[Opening INPUT RECORDS section]

(** * KILNSOFT background effects: the smoke shader and the ember particles

    A shallow embedding of [src/shader-smoke.js] (the GLSL fragment shader and
    the [WebGLHandler] class) and of [src/script.js] (the 2-D ember particle
    system), with the properties the specification states about them.

    Numbers.  GLSL [float] and JavaScript [Number] values are embedded as
    real numbers ([R]): arithmetic is exact, there is no rounding, no NaN
    and no infinity.  [Math.sin] and GLSL [sin] are the real sine.  Canvas
    dimensions are DOM [unsigned long] attributes and are embedded as [N].
    Where a rounding step decides a stated bound (the flicker of
    [drawEmber]), the expression is evaluated in binary64 as well
    ([Binary64]). *)

From Stdlib Require Import Reals Lra Lia List ZArith NArith String Bool.
From Stdlib Require Floats.
Import ListNotations.

Local Open Scope R_scope.

(* ================================================================== *)
(** * GLSL built-ins used by the fragment shader *)
(* ================================================================== *)

Module GLSL.

Record vec2 := mkVec2 { vx : R; vy : R }.
Record vec3 := mkVec3 { cr : R; cg : R; cb : R }.
Record vec4 := mkVec4 { fr : R; fg : R; fb : R; fa : R }.

(** [floor(x)]: the largest integer not above [x], as a float. *)
Definition floor (x : R) : R := IZR (Zfloor x).

(** [fract(x) = x - floor(x)]. *)
Definition fract (x : R) : R := x - floor x.

(** [mix(x, y, a) = x * (1 - a) + y * a]. *)
Definition mix (x y a : R) : R := x * (1 - a) + y * a.

(** [clamp(x, lo, hi) = min(max(x, lo), hi)]. *)
Definition clamp (x lo hi : R) : R := Rmin (Rmax x lo) hi.

(** [smoothstep(edge0, edge1, x)], by the reference formula of the GLSL
    specification: [t = clamp((x - edge0) / (edge1 - edge0), 0, 1)] and
    the result is [t * t * (3 - 2 * t)]. *)
Definition smoothstep (edge0 edge1 x : R) : R :=
  let t := clamp ((x - edge0) / (edge1 - edge0)) 0 1 in
  t * t * (3 - 2 * t).

Definition dot (p q : vec2) : R := vx p * vx q + vy p * vy q.
(* ===== verification/_CoqProject ===== *)
-Q . S2P
Prelude.v
FloatOrder.v
Utf8.v
Times.v
Ids.v
GoLib.v
Domain.v
Validate.v
ValidateSpec.v
Database.v
Jobs.v
Health.v
Events.v
Lifecycle.v
Auth.v
Scheduler.v
Sync.v
WorkerStore.v
WorkerLog.v
WorkerProperties.v
Control.v
Agent.v
Paths.v
Source.v
Executor.v
Scenario.v
Guarantees.v
History.v
AuthProperties.v
HealthProperties.v
Storage.v
BasicProperties.v
JobProperties.v
SyncProperties.v
SchedulerProperties.v
AgentProperties.v
ExecutorLog.v
Ingest.v
Attempts.v
Launches.v
ExecutorScenario.v
ExecutorProperties.v
Encoding.v
FloatText.v
Details.v
Report.v
Console.v
Http.v
HttpLog.v
HttpProperties.v
DetailsProperties.v
Automation.v
AutomationProperties.v
ReportProperties.v
Migrations.v
MigrationsProperties.v
WorkerOpen.v
Sampler.v
SamplerProperties.v
Cli.v
CliProperties.v
Supervise.v
SuperviseProperties.v
Texts.v
Exchange.v
ExchangeProperties.v
Progress.v
Running.v
Artifacts.v
Html.v
Pages.v
(* ===== verification/FloatOrder.v ===== *)
(** * The order of double precision values

    The comparisons of [spec_float] are a total preorder on the values that are
    not NaN. *)

From S2P Require Import Prelude.

Module FloatOrder.

(** Sign class, and the signed exponent and mantissa that decide within it. *)
Definition rank (f : float64) : Z * Z * Z :=
  match f with
  | S754_infinity true => (-2, 0, 0)
  | S754_finite true m e => (-1, - e, - Zpos m)
  | S754_zero _ | S754_nan => (0, 0, 0)
  | S754_finite false m e => (1, e, Zpos m)
  | S754_infinity false => (2, 0, 0)
  end.

Definition compareRank (x y : Z * Z * Z) : comparison :=
  match x.1.1 ?= y.1.1 with
  | Eq => match x.1.2 ?= y.1.2 with Eq => x.2 ?= y.2 | c => c end
  | c => c
  end.

Lemma compare_opp x y : (- x ?= - y) = CompOpp (x ?= y).
Proof. rewrite Z.compare_opp. apply Z.compare_antisym. Qed.

Lemma compare_rank f g : isNaN f = false -> isNaN g = false ->
  SFcompare f g = Some (compareRank (rank f) (rank g)).
Proof.
  intros Hf Hg. destruct f as [[]|[]| |[] m e], g as [[]|[]| |[] n k]; try done; unfold compareRank; simpl.
  rewrite (compare_opp e k). by destruct (e ?= k).
Qed.

Lemma leb_rank f g : isNaN f = false -> isNaN g = false ->
  f64_leb f g = true <-> compareRank (rank f) (rank g) <> Gt.
Proof. intros Hf Hg. unfold f64_leb, SFleb. rewrite compare_rank by done. by destruct (compareRank _ _). Qed.

Lemma ltb_rank f g : isNaN f = false -> isNaN g = false ->
  f64_ltb f g = true <-> compareRank (rank f) (rank g) = Lt.
Proof. intros Hf Hg. unfold f64_ltb, SFltb. rewrite compare_rank by done. by destruct (compareRank _ _). Qed.

Lemma compareRank_le x y : compareRank x y <> Gt <->
  x.1.1 < y.1.1 \/ (x.1.1 = y.1.1 /\ (x.1.2 < y.1.2 \/ (x.1.2 = y.1.2 /\ x.2 <= y.2))).
Proof.
  unfold compareRank. destruct (Z.compare_spec x.1.1 y.1.1), (Z.compare_spec x.1.2 y.1.2),
    (Z.compare_spec x.2 y.2); split; try done; try lia; intros; try lia.
Qed.

Lemma compareRank_lt x y : compareRank x y = Lt <-> compareRank y x = Gt.
Proof.
  unfold compareRank. rewrite (Z.compare_antisym x.1.1), (Z.compare_antisym x.1.2), (Z.compare_antisym x.2).
  by destruct (x.1.1 ?= y.1.1), (x.1.2 ?= y.1.2), (x.2 ?= y.2).
Qed.

Lemma f64_leb_refl f : isNaN f = false -> f64_leb f f = true.
Proof. intros Hf. apply leb_rank; [done..|]. apply compareRank_le. lia. Qed.

Lemma f64_leb_trans f g h : isNaN f = false -> isNaN g = false -> isNaN h = false ->
  f64_leb f g = true -> f64_leb g h = true -> f64_leb f h = true.
Proof. intros Hf Hg Hh. rewrite !leb_rank, !compareRank_le by done. lia. Qed.

Lemma ltb_negb_leb f g : isNaN f = false -> isNaN g = false -> f64_ltb f g = negb (f64_leb g f).
Proof.
  intros Hf Hg. apply eq_true_iff_eq. rewrite negb_true_iff, ltb_rank by done.
  rewrite compareRank_lt, <- not_true_iff_false, leb_rank by done.
  destruct (compareRank (rank g) (rank f)); intuition discriminate.
Qed.

Lemma f64_ltb_leb f g : isNaN f = false -> isNaN g = false -> f64_ltb f g = true -> f64_leb f g = true.
Proof. intros Hf Hg. rewrite ltb_rank, leb_rank by done. by intros ->. Qed.

End FloatOrder.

[Closing INPUT RECORDS section]

• ABOUT THIS TASK
An exact, complete copy of the data is the only acceptable answer.

• THE COMPLETED TASK
(** * KILNSOFT background effects: the smoke shader and the ember particles

    A shallow embedding of [src/shader-smoke.js] (the GLSL fragment shader and
    the [WebGLHandler] class) and of [src/script.js] (the 2-D ember particle
    system), with the properties the specification states about them.

    Numbers.  GLSL [float] and JavaScript [Number] values are embedded as
    real numbers ([R]): arithmetic is exact, there is no rounding, no NaN
    and no infinity.  [Math.sin] and GLSL [sin] are the real sine.  Canvas
    dimensions are DOM [unsigned long] attributes and are embedded as [N].
    Where a rounding step decides a stated bound (the flicker of
    [drawEmber]), the expression is evaluated in binary64 as well
    ([Binary64]). *)

From Stdlib Require Import Reals Lra Lia List ZArith NArith String Bool.
From Stdlib Require Floats.
Import ListNotations.

Local Open Scope R_scope.

(* ================================================================== *)
(** * GLSL built-ins used by the fragment shader *)
(* ================================================================== *)

Module GLSL.

Record vec2 := mkVec2 { vx : R; vy : R }.
Record vec3 := mkVec3 { cr : R; cg : R; cb : R }.
Record vec4 := mkVec4 { fr : R; fg : R; fb : R; fa : R }.

(** [floor(x)]: the largest integer not above [x], as a float. *)
Definition floor (x : R) : R := IZR (Zfloor x).

(** [fract(x) = x - floor(x)]. *)
Definition fract (x : R) : R := x - floor x.

(** [mix(x, y, a) = x * (1 - a) + y * a]. *)
Definition mix (x y a : R) : R := x * (1 - a) + y * a.

(** [clamp(x, lo, hi) = min(max(x, lo), hi)]. *)
Definition clamp (x lo hi : R) : R := Rmin (Rmax x lo) hi.

(** [smoothstep(edge0, edge1, x)], by the reference formula of the GLSL
    specification: [t = clamp((x - edge0) / (edge1 - edge0), 0, 1)] and
    the result is [t * t * (3 - 2 * t)]. *)
Definition smoothstep (edge0 edge1 x : R) : R :=
  let t := clamp ((x - edge0) / (edge1 - edge0)) 0 1 in
  t * t * (3 - 2 * t).

Definition dot (p q : vec2) : R := vx p * vx q + vy p * vy q.
(* ===== verification/_CoqProject ===== *)
-Q . S2P
Prelude.v
FloatOrder.v
Utf8.v
Times.v
Ids.v
GoLib.v
Domain.v
Validate.v
ValidateSpec.v
Database.v
Jobs.v
Health.v
Events.v
Lifecycle.v
Auth.v
Scheduler.v
Sync.v
WorkerStore.v
WorkerLog.v
WorkerProperties.v
Control.v
Agent.v
Paths.v
Source.v
Executor.v
Scenario.v
Guarantees.v
History.v
AuthProperties.v
HealthProperties.v
Storage.v
BasicProperties.v
JobProperties.v
SyncProperties.v
SchedulerProperties.v
AgentProperties.v
ExecutorLog.v
Ingest.v
Attempts.v
Launches.v
ExecutorScenario.v
ExecutorProperties.v
Encoding.v
FloatText.v
Details.v
Report.v
Console.v
Http.v
HttpLog.v
HttpProperties.v
DetailsProperties.v
Automation.v
AutomationProperties.v
ReportProperties.v
Migrations.v
MigrationsProperties.v
WorkerOpen.v
Sampler.v
SamplerProperties.v
Cli.v
CliProperties.v
Supervise.v
SuperviseProperties.v
Texts.v
Exchange.v
ExchangeProperties.v
Progress.v
Running.v
Artifacts.v
Html.v
Pages.v
(* ===== verification/FloatOrder.v ===== *)
(** * The order of double precision values

    The comparisons of [spec_float] are a total preorder on the values that are
    not NaN. *)

From S2P Require Import Prelude.

Module FloatOrder.

(** Sign class, and the signed exponent and mantissa that decide within it. *)
Definition rank (f : float64) : Z * Z * Z :=
  match f with
  | S754_infinity true => (-2, 0, 0)
  | S754_finite true m e => (-1, - e, - Zpos m)
  | S754_zero _ | S754_nan => (0, 0, 0)
  | S754_finite false m e => (1, e, Zpos m)
  | S754_infinity false => (2, 0, 0)
  end.

Definition compareRank (x y : Z * Z * Z) : comparison :=
  match x.1.1 ?= y.1.1 with
  | Eq => match x.1.2 ?= y.1.2 with Eq => x.2 ?= y.2 | c => c end
  | c => c
  end.

Lemma compare_opp x y : (- x ?= - y) = CompOpp (x ?= y).
Proof. rewrite Z.compare_opp. apply Z.compare_antisym. Qed.

Lemma compare_rank f g : isNaN f = false -> isNaN g = false ->
  SFcompare f g = Some (compareRank (rank f) (rank g)).
Proof.
  intros Hf Hg. destruct f as [[]|[]| |[] m e], g as [[]|[]| |[] n k]; try done; unfold compareRank; simpl.
  rewrite (compare_opp e k). by destruct (e ?= k).
Qed.

Lemma leb_rank f g : isNaN f = false -> isNaN g = false ->
  f64_leb f g = true <-> compareRank (rank f) (rank g) <> Gt.
Proof. intros Hf Hg. unfold f64_leb, SFleb. rewrite compare_rank by done. by destruct (compareRank _ _). Qed.

Lemma ltb_rank f g : isNaN f = false -> isNaN g = false ->
  f64_ltb f g = true <-> compareRank (rank f) (rank g) = Lt.
Proof. intros Hf Hg. unfold f64_ltb, SFltb. rewrite compare_rank by done. by destruct (compareRank _ _). Qed.

Lemma compareRank_le x y : compareRank x y <> Gt <->
  x.1.1 < y.1.1 \/ (x.1.1 = y.1.1 /\ (x.1.2 < y.1.2 \/ (x.1.2 = y.1.2 /\ x.2 <= y.2))).
Proof.
  unfold compareRank. destruct (Z.compare_spec x.1.1 y.1.1), (Z.compare_spec x.1.2 y.1.2),
    (Z.compare_spec x.2 y.2); split; try done; try lia; intros; try lia.
Qed.

Lemma compareRank_lt x y : compareRank x y = Lt <-> compareRank y x = Gt.
Proof.
  unfold compareRank. rewrite (Z.compare_antisym x.1.1), (Z.compare_antisym x.1.2), (Z.compare_antisym x.2).
  by destruct (x.1.1 ?= y.1.1), (x.1.2 ?= y.1.2), (x.2 ?= y.2).
Qed.

Lemma f64_leb_refl f : isNaN f = false -> f64_leb f f = true.
Proof. intros Hf. apply leb_rank; [done..|]. apply compareRank_le. lia. Qed.

Lemma f64_leb_trans f g h : isNaN f = false -> isNaN g = false -> isNaN h = false ->
  f64_leb f g = true -> f64_leb g h = true -> f64_leb f h = true.
Proof. intros Hf Hg Hh. rewrite !leb_rank, !compareRank_le by done. lia. Qed.

Lemma ltb_negb_leb f g : isNaN f = false -> isNaN g = false -> f64_ltb f g = negb (f64_leb g f).
Proof.
  intros Hf Hg. apply eq_true_iff_eq. rewrite negb_true_iff, ltb_rank by done.
  rewrite compareRank_lt, <- not_true_iff_false, leb_rank by done.
  destruct (compareRank (rank g) (rank f)); intuition discriminate.
Qed.

Lemma f64_ltb_leb f g : isNaN f = false -> isNaN g = false -> f64_ltb f g = true -> f64_leb f g = true.
Proof. intros Hf Hg. rewrite ltb_rank, leb_rank by done. by intros ->. Qed.

End FloatOrder.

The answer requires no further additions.